» ASSIGNMENT
The listing should be returned in its entirety, exactly as given.

◆ ◆ ◆ ◆

(* ===== verification/SpvDecorations.v ===== *)
(** * Expansion of decoration groups (vulkan/compat/spirv_decorations.c)

    [hybris_spirv_decorations] replaces every OpGroupDecorate and OpGroupMemberDecorate
    by the decorations of its group applied to each target.  The model keeps the
    code's linked list of a group's decorations ([first], [last] and the table [next])
    and the capacity computed before writing; a write past it is undefined.  The
    theorem compares the five loops over words with a definition on instructions
    (those of SpvEdit). *)

From Stdlib Require Import ZArith Lia Bool.
From stdpp Require Import base list numbers option gmap.
From S2P Require Import Prelude SpvEdit SpvConstants.

Open Scope Z_scope.
Open Scope outcome_scope.

Module SpvDecorations.
Import SpvEdit.

Abbreviation VK_SUCCESS := SpvConstants.VK_SUCCESS.
Abbreviation VK_ERROR_UNKNOWN := SpvConstants.VK_ERROR_UNKNOWN.
Abbreviation VK_ERROR_OUT_OF_HOST_MEMORY := SpvConstants.VK_ERROR_OUT_OF_HOST_MEMORY.
Abbreviation SIZE_MAX := SpvConstants.SIZE_MAX.

(** ** Data *)

Record group := Group { first : Z; last : Z; words : Z; decorations : Z; defined : bool }.
Definition zero_group : group := Group 0 0 0 0 false.

(** The zero-initialised arrays [groups] (of [bound] elements) and [next] (of [size] elements). *)
Definition get_group (groups : gmap Z group) (bound id : Z) : outcome group :=
  if (0 <=? id) && (id <? bound) then Ok (default zero_group (groups !! id)) else Undef.
Definition get_next (next : gmap Z Z) (size d : Z) : outcome Z :=
  if (0 <=? d) && (d <? size) then Ok (default 0 (next !! d)) else Undef.

(** ** Loops *)

(** The framing check, counting the group applications; [None] is the error return. *)
Fixpoint frame_loop (fuel : nat) (code : list Z) (size at_ applications : Z) : outcome (option Z) :=
  match fuel with
  | O => Undef
  | S fuel =>
      if at_ <? size then
        let! c := rd code at_ in
        let count := Z.shiftr c 16 in
        let op := Z.land c 0xffff in
        if (count =? 0) || (size - at_ <? count) then Ok None
        else frame_loop fuel code size (at_ + count) (applications + (if (op =? 74) || (op =? 75) then 1 else 0))
      else Ok (Some applications)
  end.

(** [for (at = 5; at < words; at += code[at] >> 16)]: the body gets the position, the instruction
    pointer, its opcode and count; [inr] is [goto done] with a status. *)
Fixpoint walk {St} (fuel : nat) (code : list Z) (size at_ : Z) (body : Z -> list Z -> Z -> Z -> St -> outcome (St + Z)) (s : St)
    : outcome (St + Z) :=
  match fuel with
  | O => Undef
  | S fuel =>
      if at_ <? size then
        let p := drop (Z.to_nat at_) code in
        let! p0 := rd p 0 in
        let! r := body at_ p (Z.land p0 0xffff) (Z.shiftr p0 16) s in
        match r with inr e => Ok (inr e) | inl s => walk fuel code size (at_ + Z.shiftr p0 16) body s end
      else Ok (inl s)
  end.

(** [for (d = first; d; d = next[d])]. *)
Fixpoint chain {St} (fuel : nat) (next : gmap Z Z) (size d : Z) (body : Z -> St -> outcome (St + Z)) (s : St) : outcome (St + Z) :=
  match fuel with
  | O => Undef
  | S fuel =>
      if d =? 0 then Ok (inl s) else
      let! r := body d s in
      match r with
      | inr e => Ok (inr e)
      | inl s => let! d := get_next next size d in chain fuel next size d body s
      end
  end.

(** [for (i = 2; i < count; i += stride)]. *)
Fixpoint targets {St} (fuel : nat) (i count stride : Z) (body : Z -> St -> outcome (St + Z)) (s : St) : outcome (St + Z) :=
  match fuel with
  | O => Undef
  | S fuel =>
      if i <? count then
        let! r := body i s in
        match r with inr e => Ok (inr e) | inl s => targets fuel (i + stride) count stride body s end
      else Ok (inl s)
  end.

Definition define_body (bound : Z) (at_ : Z) (p : list Z) (op count : Z) (groups : gmap Z group) : outcome (gmap Z group + Z) :=
  if negb (op =? 73) then Ok (inl groups)
  else if negb (count =? 2) then Ok (inr VK_ERROR_UNKNOWN)
  else
    let! p1 := rd p 1 in
    if (p1 =? 0) || (bound <=? p1) then Ok (inr VK_ERROR_UNKNOWN) else
    let! g := get_group groups bound p1 in
    if defined g then Ok (inr VK_ERROR_UNKNOWN)
    else Ok (inl (<[p1 := Group (first g) (last g) (words g) (decorations g) true]> groups)).

Definition collect_body (bound : Z) (at_ : Z) (p : list Z) (op count : Z) (s : gmap Z group * gmap Z Z)
    : outcome (gmap Z group * gmap Z Z + Z) :=
  let '(groups, next) := s in
  if negb ((op =? 71) || (op =? 332) || (op =? 5632)) then Ok (inl s)
  else if count <? 3 then Ok (inr VK_ERROR_UNKNOWN)
  else
    let! p1 := rd p 1 in
    if bound <=? p1 then Ok (inr VK_ERROR_UNKNOWN) else
    let! g := get_group groups bound p1 in
    if negb (defined g) then Ok (inl s)
    else if op =? 5632 then Ok (inr VK_ERROR_UNKNOWN)
    else
      let linked := negb (last g =? 0) in
      let next := if linked then <[last g := at_]> next else next in
      let first := if linked then first g else at_ in
      if SIZE_MAX - words g <? count then Ok (inr VK_ERROR_OUT_OF_HOST_MEMORY)
      else Ok (inl (<[p1 := Group first at_ (words g + count) (decorations g + 1) true]> groups, next)).

Definition capacity_body (code : list Z) (size bound : Z) (groups : gmap Z group) (next : gmap Z Z)
    (at_ : Z) (p : list Z) (op count capacity : Z) : outcome (Z + Z) :=
  if negb ((op =? 74) || (op =? 75)) then Ok (inl capacity)
  else if count <? 2 then Ok (inr VK_ERROR_UNKNOWN)
  else
    let! p1 := rd p 1 in
    if bound <=? p1 then Ok (inr VK_ERROR_UNKNOWN) else
    let! g := get_group groups bound p1 in
    if negb (defined g) || ((op =? 75) && negb (count mod 2 =? 0)) then Ok (inr VK_ERROR_UNKNOWN) else
    let stride := if op =? 75 then 2 else 1 in
    let! ok := targets (S (Z.to_nat count)) 2 count stride (fun i _ =>
      let! x := rd p i in
      if (x =? 0) || (bound <=? x) then Ok (inr VK_ERROR_UNKNOWN) else
      let! t := get_group groups bound x in
      Ok (if defined t then inr VK_ERROR_UNKNOWN else inl tt)) tt in
    match ok with
    | inr e => Ok (inr e)
    | inl _ =>
        let! expanded := (if op =? 75 then
          let! ok := chain (S (Z.to_nat size)) next size (first g) (fun d _ =>
            let! c := rd code d in
            Ok (if negb (Z.land c 0xffff =? 71) || (Z.shiftr c 16 =? 0xffff) then inr VK_ERROR_UNKNOWN else inl tt)) tt in
          match ok with
          | inr e => Ok (inr e)
          | inl _ => Ok (if SIZE_MAX - words g <? decorations g then inr VK_ERROR_OUT_OF_HOST_MEMORY
                         else inl (words g + decorations g))
          end
          else Ok (inl (words g))) in
        match expanded with
        | inr e => Ok (inr e)
        | inl expanded =>
            let n := (count - 2) / stride in
            if negb (n =? 0) && ((SIZE_MAX - capacity) / n <? expanded) then Ok (inr VK_ERROR_OUT_OF_HOST_MEMORY)
            else Ok (inl (capacity + expanded * n))
        end
    end.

◆ ◆ ◆ ◆

» RESPONSE TO THIS EXERCISE
(* ===== verification/SpvDecorations.v ===== *)
(** * Expansion of decoration groups (vulkan/compat/spirv_decorations.c)

    [hybris_spirv_decorations] replaces every OpGroupDecorate and OpGroupMemberDecorate
    by the decorations of its group applied to each target.  The model keeps the
    code's linked list of a group's decorations ([first], [last] and the table [next])
    and the capacity computed before writing; a write past it is undefined.  The
    theorem compares the five loops over words with a definition on instructions
    (those of SpvEdit). *)

From Stdlib Require Import ZArith Lia Bool.
From stdpp Require Import base list numbers option gmap.
From S2P Require Import Prelude SpvEdit SpvConstants.

Open Scope Z_scope.
Open Scope outcome_scope.

Module SpvDecorations.
Import SpvEdit.

Abbreviation VK_SUCCESS := SpvConstants.VK_SUCCESS.
Abbreviation VK_ERROR_UNKNOWN := SpvConstants.VK_ERROR_UNKNOWN.
Abbreviation VK_ERROR_OUT_OF_HOST_MEMORY := SpvConstants.VK_ERROR_OUT_OF_HOST_MEMORY.
Abbreviation SIZE_MAX := SpvConstants.SIZE_MAX.

(** ** Data *)

Record group := Group { first : Z; last : Z; words : Z; decorations : Z; defined : bool }.
Definition zero_group : group := Group 0 0 0 0 false.

(** The zero-initialised arrays [groups] (of [bound] elements) and [next] (of [size] elements). *)
Definition get_group (groups : gmap Z group) (bound id : Z) : outcome group :=
  if (0 <=? id) && (id <? bound) then Ok (default zero_group (groups !! id)) else Undef.
Definition get_next (next : gmap Z Z) (size d : Z) : outcome Z :=
  if (0 <=? d) && (d <? size) then Ok (default 0 (next !! d)) else Undef.

(** ** Loops *)

(** The framing check, counting the group applications; [None] is the error return. *)
Fixpoint frame_loop (fuel : nat) (code : list Z) (size at_ applications : Z) : outcome (option Z) :=
  match fuel with
  | O => Undef
  | S fuel =>
      if at_ <? size then
        let! c := rd code at_ in
        let count := Z.shiftr c 16 in
        let op := Z.land c 0xffff in
        if (count =? 0) || (size - at_ <? count) then Ok None
        else frame_loop fuel code size (at_ + count) (applications + (if (op =? 74) || (op =? 75) then 1 else 0))
      else Ok (Some applications)
  end.

(** [for (at = 5; at < words; at += code[at] >> 16)]: the body gets the position, the instruction
    pointer, its opcode and count; [inr] is [goto done] with a status. *)
Fixpoint walk {St} (fuel : nat) (code : list Z) (size at_ : Z) (body : Z -> list Z -> Z -> Z -> St -> outcome (St + Z)) (s : St)
    : outcome (St + Z) :=
  match fuel with
  | O => Undef
  | S fuel =>
      if at_ <? size then
        let p := drop (Z.to_nat at_) code in
        let! p0 := rd p 0 in
        let! r := body at_ p (Z.land p0 0xffff) (Z.shiftr p0 16) s in
        match r with inr e => Ok (inr e) | inl s => walk fuel code size (at_ + Z.shiftr p0 16) body s end
      else Ok (inl s)
  end.

(** [for (d = first; d; d = next[d])]. *)
Fixpoint chain {St} (fuel : nat) (next : gmap Z Z) (size d : Z) (body : Z -> St -> outcome (St + Z)) (s : St) : outcome (St + Z) :=
  match fuel with
  | O => Undef
  | S fuel =>
      if d =? 0 then Ok (inl s) else
      let! r := body d s in
      match r with
      | inr e => Ok (inr e)
      | inl s => let! d := get_next next size d in chain fuel next size d body s
      end
  end.

(** [for (i = 2; i < count; i += stride)]. *)
Fixpoint targets {St} (fuel : nat) (i count stride : Z) (body : Z -> St -> outcome (St + Z)) (s : St) : outcome (St + Z) :=
  match fuel with
  | O => Undef
  | S fuel =>
      if i <? count then
        let! r := body i s in
        match r with inr e => Ok (inr e) | inl s => targets fuel (i + stride) count stride body s end
      else Ok (inl s)
  end.

Definition define_body (bound : Z) (at_ : Z) (p : list Z) (op count : Z) (groups : gmap Z group) : outcome (gmap Z group + Z) :=
  if negb (op =? 73) then Ok (inl groups)
  else if negb (count =? 2) then Ok (inr VK_ERROR_UNKNOWN)
  else
    let! p1 := rd p 1 in
    if (p1 =? 0) || (bound <=? p1) then Ok (inr VK_ERROR_UNKNOWN) else
    let! g := get_group groups bound p1 in
    if defined g then Ok (inr VK_ERROR_UNKNOWN)
    else Ok (inl (<[p1 := Group (first g) (last g) (words g) (decorations g) true]> groups)).

Definition collect_body (bound : Z) (at_ : Z) (p : list Z) (op count : Z) (s : gmap Z group * gmap Z Z)
    : outcome (gmap Z group * gmap Z Z + Z) :=
  let '(groups, next) := s in
  if negb ((op =? 71) || (op =? 332) || (op =? 5632)) then Ok (inl s)
  else if count <? 3 then Ok (inr VK_ERROR_UNKNOWN)
  else
    let! p1 := rd p 1 in
    if bound <=? p1 then Ok (inr VK_ERROR_UNKNOWN) else
    let! g := get_group groups bound p1 in
    if negb (defined g) then Ok (inl s)
    else if op =? 5632 then Ok (inr VK_ERROR_UNKNOWN)
    else
      let linked := negb (last g =? 0) in
      let next := if linked then <[last g := at_]> next else next in
      let first := if linked then first g else at_ in
      if SIZE_MAX - words g <? count then Ok (inr VK_ERROR_OUT_OF_HOST_MEMORY)
      else Ok (inl (<[p1 := Group first at_ (words g + count) (decorations g + 1) true]> groups, next)).

Definition capacity_body (code : list Z) (size bound : Z) (groups : gmap Z group) (next : gmap Z Z)
    (at_ : Z) (p : list Z) (op count capacity : Z) : outcome (Z + Z) :=
  if negb ((op =? 74) || (op =? 75)) then Ok (inl capacity)
  else if count <? 2 then Ok (inr VK_ERROR_UNKNOWN)
  else
    let! p1 := rd p 1 in
    if bound <=? p1 then Ok (inr VK_ERROR_UNKNOWN) else
    let! g := get_group groups bound p1 in
    if negb (defined g) || ((op =? 75) && negb (count mod 2 =? 0)) then Ok (inr VK_ERROR_UNKNOWN) else
    let stride := if op =? 75 then 2 else 1 in
    let! ok := targets (S (Z.to_nat count)) 2 count stride (fun i _ =>
      let! x := rd p i in
      if (x =? 0) || (bound <=? x) then Ok (inr VK_ERROR_UNKNOWN) else
      let! t := get_group groups bound x in
      Ok (if defined t then inr VK_ERROR_UNKNOWN else inl tt)) tt in
    match ok with
    | inr e => Ok (inr e)
    | inl _ =>
        let! expanded := (if op =? 75 then
          let! ok := chain (S (Z.to_nat size)) next size (first g) (fun d _ =>
            let! c := rd code d in
            Ok (if negb (Z.land c 0xffff =? 71) || (Z.shiftr c 16 =? 0xffff) then inr VK_ERROR_UNKNOWN else inl tt)) tt in
          match ok with
          | inr e => Ok (inr e)
          | inl _ => Ok (if SIZE_MAX - words g <? decorations g then inr VK_ERROR_OUT_OF_HOST_MEMORY
                         else inl (words g + decorations g))
          end
          else Ok (inl (words g))) in
        match expanded with
        | inr e => Ok (inr e)
        | inl expanded =>
            let n := (count - 2) / stride in
            if negb (n =? 0) && ((SIZE_MAX - capacity) / n <? expanded) then Ok (inr VK_ERROR_OUT_OF_HOST_MEMORY)
            else Ok (inl (capacity + expanded * n))
        end
    end.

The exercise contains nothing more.